A new University of Colorado Boulder (CU) research, funded by the American Cancer Society, which was a randomised, controlled trial of community gardening, found that those who started gardening ate more fibre and indulged in physical activities. These are two known ways to reduce the risk of cancer and chronic diseases. The findings of the research were published in the journal Lancet Planetary Health.
Author Jill Litt, who is also a professor in the Department of Environmental Studies at CU Boulder, said that the findings provide concrete evidence that community gardening could play an important role in preventing cancer, chronic diseases and mental health disorders.
Litt devoted a large portion of her professional life to finding practical, scalable and long-lasting approaches to lower disease risk.
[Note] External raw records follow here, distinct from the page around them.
(** C31: Parsing any message returns: no offset or pointer leaves the
    message, and no pointer loop, record count or string length keeps it
    from ending. Every record kept comes with names within RFC 1035's limits
    (labels of 1 to 63 bytes, 255 in all), the records keep their section
    order, and a message of [n] bytes holds at most [(n - 12) / 11] of them. *)
Theorem Parse_total data :
  bytes_ok data → ∃ r, Parse data = Some r ∧ match r with
    | inl msg => ∃ an ns ar, MsgRecords msg = an ++ ns ++ ar ∧
        Forall (mrecord_ok Answer) an ∧ Forall (mrecord_ok Authority) ns ∧
        Forall (mrecord_ok Additional) ar ∧ headerLen + 11 * len (MsgRecords msg) ≤ len data
    | inr _ => True
    end.
Proof.
  intros Hb. apply wp_elim. unfold Parse, headerLen. wp_step; [done|].
  do 5 (apply wp_bind, wp_be16_at; [lia|bool_lia|]; intros ? _).
  eapply wp_ebind_spec; [apply wp_skip_questions; [done|bool_lia]| |done]. intros off1 H1. cbn in H1.
  eapply wp_ebind_spec; [apply wp_read_records; [done|bool_lia]| |done].
  intros [acc1 off2] (an & -> & Han & H2).
  eapply wp_ebind_spec; [apply wp_read_records; [done|pose proof (len_nonneg an); lia]| |done].
  intros [acc2 off3] (ns & -> & Hns & H3).
  eapply wp_ebind_spec; [apply wp_read_records; [done|pose proof (len_nonneg an);
    pose proof (len_nonneg ns); lia]| |done].
  intros [acc3 off4] (ar & -> & Har & H4). simpl. exists an, ns, ar.
  split_and!; [by rewrite <-app_assoc|done..|]. rewrite !len_app. lia.
Qed.

(** ** Queries are read back *)

Fixpoint encode_labels (n : Name) : bytes :=
  match n with
  | [] => []
  | label :: n' => len label :: label ++ encode_labels n'
  end.

Lemma len_encode_labels n : len (encode_labels n) = wire_len n.
Proof. induction n as [|l n IH]; simpl; [done|]. rewrite len_cons, len_app, IH. lia. Qed.

(** [query_labels] accepts exactly the names within the limits. *)
Lemma query_labels_spec n w :
  Forall bytes_ok n →
  (Forall wire_label n ∧ (n = [] ∨ w + wire_len n ≤ maxNameLen) ∧
    query_labels n w = inl (encode_labels n)) ∨
  ((¬ Forall wire_label n ∨ maxNameLen < w + wire_len n) ∧ ∃ err, query_labels n w = inr err).
Proof.
  intros Hb. revert w. induction Hb as [|l n Hl Hb IH]; intros w; cbn [query_labels].
  { left. split_and!; [constructor|by left|done]. }
  pose proof (len_nonneg l). pose proof (wire_len_nonneg n).
  destruct ((len l =? 0) || (maxLabelLen <? len l)) eqn:E.
  { right. split; [|eauto]. left. rewrite list.Forall_cons. intros [[? _] _]. bool_lia. }
  destruct (maxNameLen <? w + (len l + 1)) eqn:E2.
  { right. split; [|eauto]. right. simpl. bool_lia. }
  assert (wire_label l) as Hwl by (split; [bool_lia|done]).
  destruct (IH (w + (len l + 1))) as [(Hf & Hw & ->)|[Hn [err ->]]].
  - left. split_and!; [by constructor| |done]. right. simpl.
    destruct Hw as [->|]; simpl; bool_lia.
  - right. split; [|eauto]. destruct Hn as [Hn|]; [left|right; simpl; lia].
    rewrite list.Forall_cons. naive_solver.
Qed.

Lemma index_app_at {A} (l1 l2 : list A) x i : i = len l1 → index (l1 ++ x :: l2) i = Some x.
Proof.
  intros ->. unfold index. rewrite (proj2 (Z.leb_le 0 _)) by apply len_nonneg.
  unfold len. by rewrite Nat2Z.id, list_lookup_middle.
Qed.

Lemma slice_app_at {A} (l1 l2 l3 : list A) i j :
  i = len l1 → j = len l1 + len l2 → slice (l1 ++ l2 ++ l3) i j = Some l2.
Proof.
  intros -> ->. pose proof (len_nonneg l1). pose proof (len_nonneg l2). pose proof (len_nonneg l3).
  rewrite slice_Some by (rewrite ?len_app; lia). f_equal.
  replace (Z.to_nat (len l1)) with (length l1) by (unfold len; lia).
  rewrite drop_app_length.
  replace (Z.to_nat (len l1 + len l2 - len l1)) with (length l2) by (unfold len; lia).
  apply take_app_length.
Qed.
Lemma world_ok_close w :
  world_ok w → world_ok (MkWorld (Close (w_runner w)) (w_control w) (w_bus w) (w_saved w)).
Proof.
  intros Hw. unfold Close. destruct (r_closed (w_runner w)) eqn:Hcl; [by destruct w|].
  destruct Hw as [Hcap Hact Hbound Hent Hids Hjobs Hctl Hwg Hnext Hbus].
  set (f := λ (l : loc) e, if decide (l ∈ map_img (SA := gset loc) (r_jobs (w_runner w)))
                           then cancel_active e else e).
  change (map_imap _ _) with (map_imap (λ l e, Some (f l e)) (r_heap (w_runner w))).
  assert (∀ l e, e_job (f l e) = e_job e) as Hf.
  { intros. unfold f. case_decide; [apply cancel_active_job|done]. }
  assert (∀ l, map_imap (λ l e, Some (f l e)) (r_heap (w_runner w)) !! l =
               f l <$> r_heap (w_runner w) !! l) as Hlook.
  { intros. rewrite map_lookup_imap. by destruct (_ !! l). }
  split; simpl; try done.
  - rewrite Hact. apply active_count_ext. intros l. rewrite Hlook.
    destruct (r_heap (w_runner w) !! l) as [e|]; simpl; [|naive_solver].
    split; intros (e' & [= <-] & ?); (eexists; split; [done|]); by rewrite ?Hf in *.
  - intros l e. rewrite Hlook. intros (e0 & Hl & ->)%fmap_Some.
    destruct (Hent _ _ Hl) as [Es Esn Eb El Ec Ecl]. split; simpl; rewrite ?Hf; try done.
    + intros Hcan. unfold f. case_decide; [|by apply Ec]. unfold cancel_active.
      by rewrite Hcan; simpl; apply Ec.
    + intros _ Ht. unfold f. rewrite decide_True; [unfold cancel_active; by rewrite Ht|].
      apply elem_of_map_img. eexists. by apply El.
  - intros l1 l2 e1 e2. rewrite !Hlook. intros (e1' & Hl1 & ->)%fmap_Some (e2' & Hl2 & ->)%fmap_Some.
    rewrite !Hf. by apply Hids.
  - intros id l Hl. destruct (Hjobs _ _ Hl) as (e & He & <-). exists (f l e).
    rewrite Hlook, He. by rewrite Hf.
  - intros l Hl%Hctl. apply elem_of_dom in Hl as [e He]. apply elem_of_dom.
    rewrite Hlook, He. eauto.
  - intros l Hl. by rewrite Hlook, Hnext.
  - intros j Hj%Hbus. destruct Hj as (l & e & Hl & <-). exists l, (f l e). simpl.
    by rewrite Hlook, Hl, Hf.
Qed.

Lemma control_size_update (m : gmap loc (control V)) l c c' :
  m !! l = Some c → size (<[l := c']> m) = size m.
Proof. intros Hl. by rewrite map_size_insert_Some. Qed.
(* ===== verification/AnomalySync.v ===== *)
(** * The anomaly coordinator and its store (src/internal/anomaly:
    coordinator.go, store.go, and database/repository_anomalies.go)

    The coordinator writes the engine's live instances through to a store.
    Its calls run concurrently, and each is several critical sections: of the
    engine's lock, of the coordinator's, and the store's transactions. A call
    is a [job] here, [advance] is one section of it, and a run interleaves the
    sections of any number of calls. *)
From Stdlib Require Import ZArith Lia Ascii.
From stdpp Require Import base gmap sets list strings sorting.
From S2P Require Import Prelude GoBase Anomaly.

(** ** The store *)

(** A row of the table, its identifier apart: the columns of the record, and
    the time it was resolved, if it was. *)
Record Row : Type := MkRow {
  rw_Source : string;
  rw_Anomaly : Anomaly;
  rw_ResolvedAt : option Z;
}.

(** [Format(time.RFC3339)] keeps whole seconds. *)
Definition rfc3339 (t : Z) : Z := t - t mod second.

(** The values of the INSERT: the catalog's impact and follow-ups are not
    stored. *)
Definition row_of (r : AnomalyRecord) : Row :=
  let a := rc_Anomaly r in
  MkRow (rc_Source r)
    (MkAnomaly (an_DefKey a) (an_Category a) (an_Severity a) (an_Subject a) (an_Title a)
       (an_Description a) "" (an_Recommendation a) (an_Standards a) (an_Evidence a) []
       (rfc3339 (an_FirstSeen a)) (rfc3339 (an_LastSeen a)) (an_Count a)) None.

(** ON CONFLICT: the row keeps its source, definition, category, subject and
    first sighting. *)
Definition on_conflict (old excluded : Row) : Row :=
  let o := rw_Anomaly old in
  let x := rw_Anomaly excluded in
  MkRow (rw_Source old)
    (MkAnomaly (an_DefKey o) (an_Category o) (an_Severity x) (an_Subject o) (an_Title x)
       (an_Description x) "" (an_Recommendation x) (an_Standards x) (an_Evidence x) []
       (an_FirstSeen o) (an_LastSeen x) (an_Count x)) None.

Definition upsertAnomaly (m : gmap string Row) (r : AnomalyRecord) : gmap string Row :=
  <[rc_ID r := match m !! rc_ID r with
               | None => row_of r
               | Some old => on_conflict old (row_of r)
               end]> m.

(** [Store]: a state [S] whose rows are keyed by record identifier. A call is
    a transaction: one that fails changes nothing. *)
Class Store (S E : Type) : Type := {
  Upsert : S → list AnomalyRecord → S * option E;
  MarkResolved : S → list string → Z → S * option E;
  LoadActive : S → S * (list AnomalyRecord + E);
  rows : S → gmap string Row;
  upsert_law : ∀ s recs,
    let '(s', err) := Upsert s recs in
    rows s' = match err with
              | None => foldl upsertAnomaly (rows s) recs
              | Some _ => rows s
              end;
  resolve_law : ∀ s ids at_,
    let '(s', err) := MarkResolved s ids at_ in
    ∀ id, rows s' !! id =
      match err, rows s !! id with
      | None, Some (MkRow src a None) =>
          Some (MkRow src a (if decide (id ∈ ids) then Some (rfc3339 at_) else None))
      | _, x => x
      end;
  load_law : ∀ s,
    let '(s', r) := LoadActive s in
    rows s' = rows s ∧
    match r with
    | inl l => ∀ r, r ∈ l ↔ rows s !! rc_ID r = Some (MkRow (rc_Source r) (rc_Anomaly r) None)
    | inr _ => True
    end;
}.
According to some short observational studies, people who show interest in gardening typically consume more fruits and vegetables and maintain a healthier lifestyle. Uncertainty exists over the influence of gardening on health versus whether healthier people simply opt for gardening.
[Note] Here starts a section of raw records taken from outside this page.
(* ===== verification/Dot11Frame.v ===== *)
(** * 802.11 frames (src/internal/wifi/dot11/frame.go)

    The frame and network types the decoder fills, their labels, and the
    attribution of a frame to its network and its client. A MAC address
    ([net.HardwareAddr]) is [None] when nil. *)
From Stdlib Require Import ZArith Lia.
From stdpp Require Import base gmap sets list strings.
From S2P Require Import Prelude GoBase.

(** [Kind] *)
Inductive Kind : Type :=
| KindOther
| KindBeacon
| KindProbeRequest
| KindProbeResponse
| KindAssocRequest
| KindAssocResponse
| KindReassocRequest
| KindReassocResponse
| KindAuth
| KindDeauth
| KindDisassoc
| KindAction
| KindData.

#[export] Instance Kind_eq_dec : EqDecision Kind.
Proof. solve_decision. Defined.

(** [Kind.String] *)
Definition Kind_String (k : Kind) : string :=
  match k with
  | KindBeacon => "beacon"
  | KindProbeRequest => "probe-request"
  | KindProbeResponse => "probe-response"
  | KindAssocRequest => "assoc-request"
  | KindAssocResponse => "assoc-response"
  | KindReassocRequest => "reassoc-request"
  | KindReassocResponse => "reassoc-response"
  | KindAuth => "auth"
  | KindDeauth => "deauth"
  | KindDisassoc => "disassoc"
  | KindAction => "action"
  | KindData => "data"
  | KindOther => "other"
  end.

(** [Kind.IsManagement] *)
Definition IsManagement (k : Kind) : bool :=
  match k with
  | KindBeacon | KindProbeRequest | KindProbeResponse | KindAssocRequest
  | KindAssocResponse | KindReassocRequest | KindReassocResponse | KindAuth
  | KindDeauth | KindDisassoc | KindAction => true
  | KindData | KindOther => false
  end.

(** [Security], in the order of its values: weakest to strongest. *)
Inductive Security : Type :=
| SecurityUnknown
| SecurityOpen
| SecurityWEP
| SecurityWPA
| SecurityWPA2
| SecurityWPA3
| SecurityWPA2WPA3.

#[export] Instance Security_eq_dec : EqDecision Security.
Proof. solve_decision. Defined.

(** The [uint8] value of a suite. *)
Definition security_value (s : Security) : Z :=
  match s with
  | SecurityUnknown => 0
  | SecurityOpen => 1
  | SecurityWEP => 2
  | SecurityWPA => 3
  | SecurityWPA2 => 4
  | SecurityWPA3 => 5
  | SecurityWPA2WPA3 => 6
  end.

(** [Security.String] *)
Definition Security_String (s : Security) : string :=
  match s with
  | SecurityOpen => "Open"
  | SecurityWEP => "WEP"
  | SecurityWPA => "WPA"
  | SecurityWPA2 => "WPA2"
  | SecurityWPA3 => "WPA3"
  | SecurityWPA2WPA3 => "WPA2/WPA3"
  | SecurityUnknown => "Unknown"
  end.

(** [Standard] *)
Inductive Standard : Type :=
| StandardUnknown
| Standard80211a
| Standard80211b
| Standard80211g
| Standard80211n
| Standard80211ac
| Standard80211ax
| Standard80211be
| Standard80211bn.

#[export] Instance Standard_eq_dec : EqDecision Standard.
Proof. solve_decision. Defined.

(** [Standard.String] *)
Definition Standard_String (s : Standard) : string :=
  match s with
  | Standard80211a => "802.11a"
  | Standard80211b => "802.11b"
  | Standard80211g => "802.11g"
  | Standard80211n => "802.11n (Wi-Fi 4)"
  | Standard80211ac => "802.11ac (Wi-Fi 5)"
  | Standard80211ax => "802.11ax (Wi-Fi 6)"
  | Standard80211be => "802.11be (Wi-Fi 7)"
  | Standard80211bn => "802.11bn (Wi-Fi 8)"
  | StandardUnknown => "Unknown"
  end.

(** [Band] *)
Inductive Band : Type :=
| BandUnknown
| Band24GHz
| Band5GHz
| Band6GHz.

#[export] Instance Band_eq_dec : EqDecision Band.
Proof. solve_decision. Defined.

(** [Band.String] *)
Definition Band_String (b : Band) : string :=
  match b with
  | Band24GHz => "2.4 GHz"
  | Band5GHz => "5 GHz"
  | Band6GHz => "6 GHz"
  | BandUnknown => "Unknown"
  end.

(** [BSS]; the strings are their bytes. *)
Record BSS : Type := MkBSS {
  b_SSID : bytes;
  b_Hidden : bool;
  b_Security : Security;
  b_Standard : Standard;
  b_ChannelNum : Z;
  b_ChannelWidthM : Z;
  b_CountryCode : bytes;
  b_PMFRequired : bool;
  b_PMFCapable : bool;
  b_RRMNeighbor : bool;
  b_BTMSupported : bool;
  b_FTSupported : bool;
  b_WPSEnabled : bool;
  b_StationCount : Z;
  b_ChannelUtilByte : Z;
  b_HasBSSLoad : bool;
}.

Definition bss_zero : BSS :=
  MkBSS [] false SecurityUnknown StandardUnknown 0 0 [] false false false false false false 0 0 false.

(** Field assignments of a [BSS]. *)
Definition set_SSID (b : BSS) (v : bytes) : BSS :=
  MkBSS v (b_Hidden b) (b_Security b) (b_Standard b) (b_ChannelNum b) (b_ChannelWidthM b)
    (b_CountryCode b) (b_PMFRequired b) (b_PMFCapable b) (b_RRMNeighbor b) (b_BTMSupported b)
    (b_FTSupported b) (b_WPSEnabled b) (b_StationCount b) (b_ChannelUtilByte b) (b_HasBSSLoad b).
Definition set_Hidden (b : BSS) (v : bool) : BSS :=
  MkBSS (b_SSID b) v (b_Security b) (b_Standard b) (b_ChannelNum b) (b_ChannelWidthM b)
    (b_CountryCode b) (b_PMFRequired b) (b_PMFCapable b) (b_RRMNeighbor b) (b_BTMSupported b)
    (b_FTSupported b) (b_WPSEnabled b) (b_StationCount b) (b_ChannelUtilByte b) (b_HasBSSLoad b).
Definition set_Security (b : BSS) (v : Security) : BSS :=
  MkBSS (b_SSID b) (b_Hidden b) v (b_Standard b) (b_ChannelNum b) (b_ChannelWidthM b)
    (b_CountryCode b) (b_PMFRequired b) (b_PMFCapable b) (b_RRMNeighbor b) (b_BTMSupported b)
    (b_FTSupported b) (b_WPSEnabled b) (b_StationCount b) (b_ChannelUtilByte b) (b_HasBSSLoad b).
Definition set_Standard (b : BSS) (v : Standard) : BSS :=
  MkBSS (b_SSID b) (b_Hidden b) (b_Security b) v (b_ChannelNum b) (b_ChannelWidthM b)
    (b_CountryCode b) (b_PMFRequired b) (b_PMFCapable b) (b_RRMNeighbor b) (b_BTMSupported b)
    (b_FTSupported b) (b_WPSEnabled b) (b_StationCount b) (b_ChannelUtilByte b) (b_HasBSSLoad b).
Definition set_ChannelNum (b : BSS) (v : Z) : BSS :=
  MkBSS (b_SSID b) (b_Hidden b) (b_Security b) (b_Standard b) v (b_ChannelWidthM b)
    (b_CountryCode b) (b_PMFRequired b) (b_PMFCapable b) (b_RRMNeighbor b) (b_BTMSupported b)
    (b_FTSupported b) (b_WPSEnabled b) (b_StationCount b) (b_ChannelUtilByte b) (b_HasBSSLoad b).
Definition set_ChannelWidthM (b : BSS) (v : Z) : BSS :=
  MkBSS (b_SSID b) (b_Hidden b) (b_Security b) (b_Standard b) (b_ChannelNum b) v
    (b_CountryCode b) (b_PMFRequired b) (b_PMFCapable b) (b_RRMNeighbor b) (b_BTMSupported b)
    (b_FTSupported b) (b_WPSEnabled b) (b_StationCount b) (b_ChannelUtilByte b) (b_HasBSSLoad b).
Definition set_CountryCode (b : BSS) (v : bytes) : BSS :=
  MkBSS (b_SSID b) (b_Hidden b) (b_Security b) (b_Standard b) (b_ChannelNum b)
    (b_ChannelWidthM b) v (b_PMFRequired b) (b_PMFCapable b) (b_RRMNeighbor b)
    (b_BTMSupported b) (b_FTSupported b) (b_WPSEnabled b) (b_StationCount b)
    (b_ChannelUtilByte b) (b_HasBSSLoad b).
Definition set_PMF (b : BSS) (v0 : bool) (v1 : bool) : BSS :=
  MkBSS (b_SSID b) (b_Hidden b) (b_Security b) (b_Standard b) (b_ChannelNum b)
    (b_ChannelWidthM b) (b_CountryCode b) v0 v1 (b_RRMNeighbor b) (b_BTMSupported b)
    (b_FTSupported b) (b_WPSEnabled b) (b_StationCount b) (b_ChannelUtilByte b) (b_HasBSSLoad b).
Definition set_RRMNeighbor (b : BSS) (v : bool) : BSS :=
  MkBSS (b_SSID b) (b_Hidden b) (b_Security b) (b_Standard b) (b_ChannelNum b)
    (b_ChannelWidthM b) (b_CountryCode b) (b_PMFRequired b) (b_PMFCapable b) v
    (b_BTMSupported b) (b_FTSupported b) (b_WPSEnabled b) (b_StationCount b)
    (b_ChannelUtilByte b) (b_HasBSSLoad b).
Definition set_BTMSupported (b : BSS) (v : bool) : BSS :=
  MkBSS (b_SSID b) (b_Hidden b) (b_Security b) (b_Standard b) (b_ChannelNum b)
    (b_ChannelWidthM b) (b_CountryCode b) (b_PMFRequired b) (b_PMFCapable b) (b_RRMNeighbor b) v
    (b_FTSupported b) (b_WPSEnabled b) (b_StationCount b) (b_ChannelUtilByte b) (b_HasBSSLoad b).
Definition set_FTSupported (b : BSS) (v : bool) : BSS :=
  MkBSS (b_SSID b) (b_Hidden b) (b_Security b) (b_Standard b) (b_ChannelNum b)
    (b_ChannelWidthM b) (b_CountryCode b) (b_PMFRequired b) (b_PMFCapable b) (b_RRMNeighbor b)
    (b_BTMSupported b) v (b_WPSEnabled b) (b_StationCount b) (b_ChannelUtilByte b)
    (b_HasBSSLoad b).
Definition set_WPSEnabled (b : BSS) (v : bool) : BSS :=
  MkBSS (b_SSID b) (b_Hidden b) (b_Security b) (b_Standard b) (b_ChannelNum b)
    (b_ChannelWidthM b) (b_CountryCode b) (b_PMFRequired b) (b_PMFCapable b) (b_RRMNeighbor b)
    (b_BTMSupported b) (b_FTSupported b) v (b_StationCount b) (b_ChannelUtilByte b)
    (b_HasBSSLoad b).
Definition set_Load (b : BSS) (v0 : Z) (v1 : Z) (v2 : bool) : BSS :=
  MkBSS (b_SSID b) (b_Hidden b) (b_Security b) (b_Standard b) (b_ChannelNum b)
    (b_ChannelWidthM b) (b_CountryCode b) (b_PMFRequired b) (b_PMFCapable b) (b_RRMNeighbor b)
    (b_BTMSupported b) (b_FTSupported b) (b_WPSEnabled b) v0 v1 v2.

(** [Frame] *)
Record Frame : Type := MkFrame {
  f_Kind : Kind;
  f_BSSID : option bytes;
  f_Transmitter : option bytes;
  f_Receiver : option bytes;
  f_ToDS : bool;
  f_FromDS : bool;
  f_SignalDBm : Z;
  f_NoiseDBm : Z;
  f_ChannelMHz : Z;
  f_ChannelNum : Z;
  f_Band : Band;
  f_Retry : bool;
  f_BSS : option BSS;
}.

(** [Frame.BSSIDOf] *)
Definition BSSIDOf (f : Frame) : option bytes :=
  if negb (bool_decide (f_Kind f = KindData)) then f_BSSID f
  else if f_ToDS f && negb (f_FromDS f) then f_Receiver f
  else if negb (f_ToDS f) && f_FromDS f then f_Transmitter f
  else if negb (f_ToDS f) && negb (f_FromDS f) then f_BSSID f
  else None.

(** [Frame.StationOf] *)
Definition StationOf (f : Frame) : option bytes :=
  match f_Kind f with
  | KindData =>
      if f_ToDS f && negb (f_FromDS f) then f_Transmitter f
      else if negb (f_ToDS f) && f_FromDS f then f_Receiver f
      else None
  | KindAssocRequest | KindReassocRequest | KindProbeRequest => f_Transmitter f
  | KindAssocResponse | KindReassocResponse => f_Receiver f
  | KindOther | KindBeacon | KindProbeResponse | KindAuth | KindDeauth
  | KindDisassoc | KindAction => None
  end.

(** ** Labels and attribution *)

(** The suites' labels are distinct, and so are the kinds' and the bands'. *)
Lemma Security_String_inj s1 s2 : Security_String s1 = Security_String s2 → s1 = s2.
Proof. by destruct s1, s2. Qed.

Lemma Kind_String_inj k1 k2 : Kind_String k1 = Kind_String k2 → k1 = k2.
Proof. by destruct k1, k2. Qed.

(** A frame whose header names three different addresses never attributes
    its network's own identifier as its client: the client is the sender or
    the receiver, and a data frame has one only when exactly one of its
    direction bits is set. *)
Theorem StationOf_not_BSSID f s :
  f_Transmitter f ≠ f_Receiver f → f_Transmitter f ≠ f_BSSID f → f_Receiver f ≠ f_BSSID f →
  StationOf f = Some s →
  BSSIDOf f ≠ Some s ∧ (f_Transmitter f = Some s ∨ f_Receiver f = Some s) ∧
  (f_Kind f = KindData → f_ToDS f = negb (f_FromDS f)).
Proof.
  unfold StationOf, BSSIDOf. intros H1 H2 H3.
  destruct (f_Kind f); cbn [bool_decide negb]; try done;
    try (rewrite bool_decide_eq_false_2 by done; cbn [negb]);
    try (rewrite bool_decide_eq_true_2 by done; cbn [negb]);
    destruct (f_ToDS f), (f_FromDS f); cbn [andb negb]; intros Hs; try done;
    rewrite Hs in *; (split_and!; [congruence|by auto|done]).
Qed.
For the study, Litt gathered 291 non-gardening people with an average age of 41. Half were put into a group that participated in community gardening, while the other half were put into a control group. Both teams participated in regular surveys detailing out their diets, mental health, and physical and activity metrics.
On monitoring the participants, it was discovered that the gardening group consumed an additional 1.4 grams of fibre per day on average or roughly 7% more than the control group. The gardening group also increased their weekly physical activity by almost 42 minutes. Additionally, the participating individuals’ stress and anxiety levels decreased. The findings suggest that while gardening on one’s own is also healthy, community gardening may have even more advantages.